**To do**: Please write the data out once more, exactly as it is given.

**Entries shown**:
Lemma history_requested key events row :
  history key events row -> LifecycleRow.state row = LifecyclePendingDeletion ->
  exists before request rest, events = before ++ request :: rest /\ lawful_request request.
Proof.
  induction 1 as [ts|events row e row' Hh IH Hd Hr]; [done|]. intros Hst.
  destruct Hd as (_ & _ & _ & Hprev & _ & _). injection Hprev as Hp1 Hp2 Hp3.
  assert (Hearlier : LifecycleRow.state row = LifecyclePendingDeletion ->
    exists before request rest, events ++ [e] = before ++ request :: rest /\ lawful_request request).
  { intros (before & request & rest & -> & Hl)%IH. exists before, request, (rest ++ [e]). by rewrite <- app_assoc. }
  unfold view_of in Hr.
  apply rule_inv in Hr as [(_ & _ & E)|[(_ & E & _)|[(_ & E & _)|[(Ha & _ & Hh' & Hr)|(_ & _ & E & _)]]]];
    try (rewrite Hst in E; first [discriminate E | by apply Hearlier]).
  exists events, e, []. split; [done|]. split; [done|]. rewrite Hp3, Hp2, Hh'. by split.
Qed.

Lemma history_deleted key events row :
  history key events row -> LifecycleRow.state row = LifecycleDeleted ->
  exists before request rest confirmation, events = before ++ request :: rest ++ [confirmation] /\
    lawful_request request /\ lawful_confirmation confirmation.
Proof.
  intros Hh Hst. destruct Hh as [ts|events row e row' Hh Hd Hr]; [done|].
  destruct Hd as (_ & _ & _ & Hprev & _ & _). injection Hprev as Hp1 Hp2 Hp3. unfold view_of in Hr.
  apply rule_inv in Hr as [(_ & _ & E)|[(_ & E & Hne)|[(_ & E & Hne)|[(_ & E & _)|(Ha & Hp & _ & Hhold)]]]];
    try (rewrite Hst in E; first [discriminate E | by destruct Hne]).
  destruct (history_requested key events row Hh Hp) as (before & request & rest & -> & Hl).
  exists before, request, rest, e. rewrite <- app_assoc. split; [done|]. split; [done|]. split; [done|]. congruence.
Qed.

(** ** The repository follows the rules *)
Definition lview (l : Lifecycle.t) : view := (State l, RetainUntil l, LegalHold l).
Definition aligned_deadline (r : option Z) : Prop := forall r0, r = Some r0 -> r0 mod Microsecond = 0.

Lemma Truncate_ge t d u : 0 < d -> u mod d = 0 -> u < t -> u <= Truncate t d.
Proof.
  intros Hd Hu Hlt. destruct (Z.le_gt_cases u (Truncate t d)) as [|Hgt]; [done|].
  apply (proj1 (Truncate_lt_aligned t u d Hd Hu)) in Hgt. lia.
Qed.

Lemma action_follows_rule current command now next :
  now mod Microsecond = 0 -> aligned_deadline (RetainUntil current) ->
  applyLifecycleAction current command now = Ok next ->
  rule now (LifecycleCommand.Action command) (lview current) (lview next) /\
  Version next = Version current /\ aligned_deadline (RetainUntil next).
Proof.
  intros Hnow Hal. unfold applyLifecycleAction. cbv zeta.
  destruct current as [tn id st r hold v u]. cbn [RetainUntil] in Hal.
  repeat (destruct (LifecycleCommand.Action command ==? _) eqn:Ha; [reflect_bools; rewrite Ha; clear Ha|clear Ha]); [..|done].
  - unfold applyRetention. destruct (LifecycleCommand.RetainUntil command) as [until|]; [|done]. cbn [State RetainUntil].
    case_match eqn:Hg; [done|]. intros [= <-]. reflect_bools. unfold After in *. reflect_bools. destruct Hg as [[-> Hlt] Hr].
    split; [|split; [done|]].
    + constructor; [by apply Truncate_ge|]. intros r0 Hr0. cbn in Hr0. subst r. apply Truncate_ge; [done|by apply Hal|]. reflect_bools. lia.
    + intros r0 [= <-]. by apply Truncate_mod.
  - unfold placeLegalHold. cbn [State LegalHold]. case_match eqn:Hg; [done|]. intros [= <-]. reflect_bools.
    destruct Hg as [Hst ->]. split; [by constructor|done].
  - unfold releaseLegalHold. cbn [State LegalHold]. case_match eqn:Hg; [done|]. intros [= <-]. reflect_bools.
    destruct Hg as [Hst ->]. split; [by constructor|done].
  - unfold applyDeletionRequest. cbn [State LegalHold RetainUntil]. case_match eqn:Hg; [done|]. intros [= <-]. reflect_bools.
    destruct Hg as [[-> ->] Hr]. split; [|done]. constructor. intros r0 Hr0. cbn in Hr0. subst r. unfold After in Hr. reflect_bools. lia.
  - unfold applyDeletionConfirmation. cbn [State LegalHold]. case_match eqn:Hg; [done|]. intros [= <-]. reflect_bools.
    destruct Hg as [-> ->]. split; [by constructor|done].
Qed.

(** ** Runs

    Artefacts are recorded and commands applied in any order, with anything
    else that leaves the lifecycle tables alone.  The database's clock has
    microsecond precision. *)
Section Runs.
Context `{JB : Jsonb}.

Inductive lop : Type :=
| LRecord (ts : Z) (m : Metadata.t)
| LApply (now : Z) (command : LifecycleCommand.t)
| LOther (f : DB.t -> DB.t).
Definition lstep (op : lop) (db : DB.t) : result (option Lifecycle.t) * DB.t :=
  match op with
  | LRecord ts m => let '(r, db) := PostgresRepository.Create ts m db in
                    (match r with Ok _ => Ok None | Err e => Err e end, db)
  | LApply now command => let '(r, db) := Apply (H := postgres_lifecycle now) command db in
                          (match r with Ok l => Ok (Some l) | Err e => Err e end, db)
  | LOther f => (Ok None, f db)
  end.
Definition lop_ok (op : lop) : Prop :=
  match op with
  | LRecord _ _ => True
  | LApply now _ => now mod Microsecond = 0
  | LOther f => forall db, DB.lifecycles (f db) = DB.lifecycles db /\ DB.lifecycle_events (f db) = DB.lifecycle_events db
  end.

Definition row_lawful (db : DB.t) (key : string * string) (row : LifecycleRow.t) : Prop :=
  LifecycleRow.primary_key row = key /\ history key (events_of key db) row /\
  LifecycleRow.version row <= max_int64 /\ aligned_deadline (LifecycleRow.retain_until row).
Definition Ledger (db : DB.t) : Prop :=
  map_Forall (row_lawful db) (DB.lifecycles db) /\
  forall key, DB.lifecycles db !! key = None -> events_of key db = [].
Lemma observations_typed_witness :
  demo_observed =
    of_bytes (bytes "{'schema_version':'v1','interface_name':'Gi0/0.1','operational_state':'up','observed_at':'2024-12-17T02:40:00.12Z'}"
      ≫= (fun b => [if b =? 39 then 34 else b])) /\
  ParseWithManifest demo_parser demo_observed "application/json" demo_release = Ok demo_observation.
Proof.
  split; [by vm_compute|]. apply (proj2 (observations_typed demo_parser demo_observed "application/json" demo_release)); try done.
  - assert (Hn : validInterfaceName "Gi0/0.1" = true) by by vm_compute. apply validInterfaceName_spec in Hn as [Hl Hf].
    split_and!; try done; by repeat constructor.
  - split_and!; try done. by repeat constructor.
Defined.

**Result**:
Lemma history_requested key events row :
  history key events row -> LifecycleRow.state row = LifecyclePendingDeletion ->
  exists before request rest, events = before ++ request :: rest /\ lawful_request request.
Proof.
  induction 1 as [ts|events row e row' Hh IH Hd Hr]; [done|]. intros Hst.
  destruct Hd as (_ & _ & _ & Hprev & _ & _). injection Hprev as Hp1 Hp2 Hp3.
  assert (Hearlier : LifecycleRow.state row = LifecyclePendingDeletion ->
    exists before request rest, events ++ [e] = before ++ request :: rest /\ lawful_request request).
  { intros (before & request & rest & -> & Hl)%IH. exists before, request, (rest ++ [e]). by rewrite <- app_assoc. }
  unfold view_of in Hr.
  apply rule_inv in Hr as [(_ & _ & E)|[(_ & E & _)|[(_ & E & _)|[(Ha & _ & Hh' & Hr)|(_ & _ & E & _)]]]];
    try (rewrite Hst in E; first [discriminate E | by apply Hearlier]).
  exists events, e, []. split; [done|]. split; [done|]. rewrite Hp3, Hp2, Hh'. by split.
Qed.

Lemma history_deleted key events row :
  history key events row -> LifecycleRow.state row = LifecycleDeleted ->
  exists before request rest confirmation, events = before ++ request :: rest ++ [confirmation] /\
    lawful_request request /\ lawful_confirmation confirmation.
Proof.
  intros Hh Hst. destruct Hh as [ts|events row e row' Hh Hd Hr]; [done|].
  destruct Hd as (_ & _ & _ & Hprev & _ & _). injection Hprev as Hp1 Hp2 Hp3. unfold view_of in Hr.
  apply rule_inv in Hr as [(_ & _ & E)|[(_ & E & Hne)|[(_ & E & Hne)|[(_ & E & _)|(Ha & Hp & _ & Hhold)]]]];
    try (rewrite Hst in E; first [discriminate E | by destruct Hne]).
  destruct (history_requested key events row Hh Hp) as (before & request & rest & -> & Hl).
  exists before, request, rest, e. rewrite <- app_assoc. split; [done|]. split; [done|]. split; [done|]. congruence.
Qed.

(** ** The repository follows the rules *)
Definition lview (l : Lifecycle.t) : view := (State l, RetainUntil l, LegalHold l).
Definition aligned_deadline (r : option Z) : Prop := forall r0, r = Some r0 -> r0 mod Microsecond = 0.

Lemma Truncate_ge t d u : 0 < d -> u mod d = 0 -> u < t -> u <= Truncate t d.
Proof.
  intros Hd Hu Hlt. destruct (Z.le_gt_cases u (Truncate t d)) as [|Hgt]; [done|].
  apply (proj1 (Truncate_lt_aligned t u d Hd Hu)) in Hgt. lia.
Qed.

Lemma action_follows_rule current command now next :
  now mod Microsecond = 0 -> aligned_deadline (RetainUntil current) ->
  applyLifecycleAction current command now = Ok next ->
  rule now (LifecycleCommand.Action command) (lview current) (lview next) /\
  Version next = Version current /\ aligned_deadline (RetainUntil next).
Proof.
  intros Hnow Hal. unfold applyLifecycleAction. cbv zeta.
  destruct current as [tn id st r hold v u]. cbn [RetainUntil] in Hal.
  repeat (destruct (LifecycleCommand.Action command ==? _) eqn:Ha; [reflect_bools; rewrite Ha; clear Ha|clear Ha]); [..|done].
  - unfold applyRetention. destruct (LifecycleCommand.RetainUntil command) as [until|]; [|done]. cbn [State RetainUntil].
    case_match eqn:Hg; [done|]. intros [= <-]. reflect_bools. unfold After in *. reflect_bools. destruct Hg as [[-> Hlt] Hr].
    split; [|split; [done|]].
    + constructor; [by apply Truncate_ge|]. intros r0 Hr0. cbn in Hr0. subst r. apply Truncate_ge; [done|by apply Hal|]. reflect_bools. lia.
    + intros r0 [= <-]. by apply Truncate_mod.
  - unfold placeLegalHold. cbn [State LegalHold]. case_match eqn:Hg; [done|]. intros [= <-]. reflect_bools.
    destruct Hg as [Hst ->]. split; [by constructor|done].
  - unfold releaseLegalHold. cbn [State LegalHold]. case_match eqn:Hg; [done|]. intros [= <-]. reflect_bools.
    destruct Hg as [Hst ->]. split; [by constructor|done].
  - unfold applyDeletionRequest. cbn [State LegalHold RetainUntil]. case_match eqn:Hg; [done|]. intros [= <-]. reflect_bools.
    destruct Hg as [[-> ->] Hr]. split; [|done]. constructor. intros r0 Hr0. cbn in Hr0. subst r. unfold After in Hr. reflect_bools. lia.
  - unfold applyDeletionConfirmation. cbn [State LegalHold]. case_match eqn:Hg; [done|]. intros [= <-]. reflect_bools.
    destruct Hg as [-> ->]. split; [by constructor|done].
Qed.

(** ** Runs

    Artefacts are recorded and commands applied in any order, with anything
    else that leaves the lifecycle tables alone.  The database's clock has
    microsecond precision. *)
Section Runs.
Context `{JB : Jsonb}.

Inductive lop : Type :=
| LRecord (ts : Z) (m : Metadata.t)
| LApply (now : Z) (command : LifecycleCommand.t)
| LOther (f : DB.t -> DB.t).
Definition lstep (op : lop) (db : DB.t) : result (option Lifecycle.t) * DB.t :=
  match op with
  | LRecord ts m => let '(r, db) := PostgresRepository.Create ts m db in
                    (match r with Ok _ => Ok None | Err e => Err e end, db)
  | LApply now command => let '(r, db) := Apply (H := postgres_lifecycle now) command db in
                          (match r with Ok l => Ok (Some l) | Err e => Err e end, db)
  | LOther f => (Ok None, f db)
  end.
Definition lop_ok (op : lop) : Prop :=
  match op with
  | LRecord _ _ => True
  | LApply now _ => now mod Microsecond = 0
  | LOther f => forall db, DB.lifecycles (f db) = DB.lifecycles db /\ DB.lifecycle_events (f db) = DB.lifecycle_events db
  end.

Definition row_lawful (db : DB.t) (key : string * string) (row : LifecycleRow.t) : Prop :=
  LifecycleRow.primary_key row = key /\ history key (events_of key db) row /\
  LifecycleRow.version row <= max_int64 /\ aligned_deadline (LifecycleRow.retain_until row).
Definition Ledger (db : DB.t) : Prop :=
  map_Forall (row_lawful db) (DB.lifecycles db) /\
  forall key, DB.lifecycles db !! key = None -> events_of key db = [].
Lemma observations_typed_witness :
  demo_observed =
    of_bytes (bytes "{'schema_version':'v1','interface_name':'Gi0/0.1','operational_state':'up','observed_at':'2024-12-17T02:40:00.12Z'}"
      ≫= (fun b => [if b =? 39 then 34 else b])) /\
  ParseWithManifest demo_parser demo_observed "application/json" demo_release = Ok demo_observation.
Proof.
  split; [by vm_compute|]. apply (proj2 (observations_typed demo_parser demo_observed "application/json" demo_release)); try done.
  - assert (Hn : validInterfaceName "Gi0/0.1" = true) by by vm_compute. apply validInterfaceName_spec in Hn as [Hl Hf].
    split_and!; try done; by repeat constructor.
  - split_and!; try done. by repeat constructor.
Defined.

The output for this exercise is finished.